Pour l'émission Envoyé spécial, deux journalistes audacieux ont capturé treize jours d'une ville en proie à la peur et à l'espoir. Au péril de leur vie, ils nous offrent un aperçu frappant de Téhéran, secouée par la guerre après la mort de l'ayatollah Khamenei, dans une attaque combinée des États-Unis et d'Israël.
Alors que la capitale iranienne se prépare à accueillir l’annonce de son nouveau guide suprême, les rues de Téhéran sont désertées. Depuis des décennies, les Iraniens ont appris à vivre dans la crainte, leurs voix étouffées par la répression. Bien que 9 millions d'habitants soient tentés de fuir ou de se cacher, deux reporters iraniens se sont engagés à faire entendre le murmure d'un peuple fatigué du silence.

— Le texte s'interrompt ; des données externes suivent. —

(** * Ai-Studio: the request-orchestration layer of [services/geminiService.ts]
      and of the storyboard component, as a shallow embedding.

    Conventions of the embedding.
    - A JavaScript string is a [string] holding the UTF-8 bytes of its text;
      [toLowerCase] is the Unicode default case conversion on the code
      points of that text.
    - An [async] function is a function of the outcomes of the calls it
      awaits.  A call that can reject has a [Completion]: [Return v] or
      [Throw e].
    - The order in which concurrently outstanding calls settle is not fixed by
      the program; wherever it matters it is an explicit parameter (a
      scheduler).
    - Observable effects (calls sent to the backend, settlements, delays,
      prompts of the host) are recorded in a trace of events. *)

From Stdlib Require Import List String Ascii Arith NArith Lia Bool Permutation.
From Stdlib Require Import DecimalString DecimalNat.
Import ListNotations.
Open Scope string_scope.

Set Implicit Arguments.
Set Warnings "-register-all".

(* ------------------------------------------------------------------ *)
(** * JavaScript values used by the services *)
(* ------------------------------------------------------------------ *)

Module Js.

(** An [Error]: only its optional [message] is read by the program. *)
Record Error := { message : option string }.

(** Completion of an awaited call. *)
Inductive Completion (A : Type) : Type :=
| Return (a : A)
| Throw (e : Error).
Arguments Return {A} a.
Arguments Throw {A} e.

(** [new Error(msg)] *)
Definition new_Error (msg : string) : Error := {| message := Some msg |}.

(** Truthiness of a [string | null | undefined]: the empty string is falsy. *)
Definition truthy (v : option string) : bool :=
  match v with
  | Some s => negb (s =? "")
  | None => false
  end.

(** [v || d] on strings. *)
Definition or_else (v : option string) (d : string) : string :=
  if truthy v then match v with Some s => s | None => d end else d.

"Les gens ont encore très peur. Même si je sens chez eux un espoir de changement, ils ne veulent pas en parler publiquement. Ils préfèrent le silence plutôt que d'être arrêtés."
Nazila, journaliste iranienne qui filme clandestinementpour Envoyé spécial
Ce témoignage poignant résonne avec les récents événements évoqués par de nombreux analystes de la région, comme le souligne Le Monde, qui évoque l'impact croissant de la révolte sociale en Iran. Les témoignages de ce genre, bien que risqués, montrent une volonté inébranlable de changement et illuminent un pays à la croisée des chemins.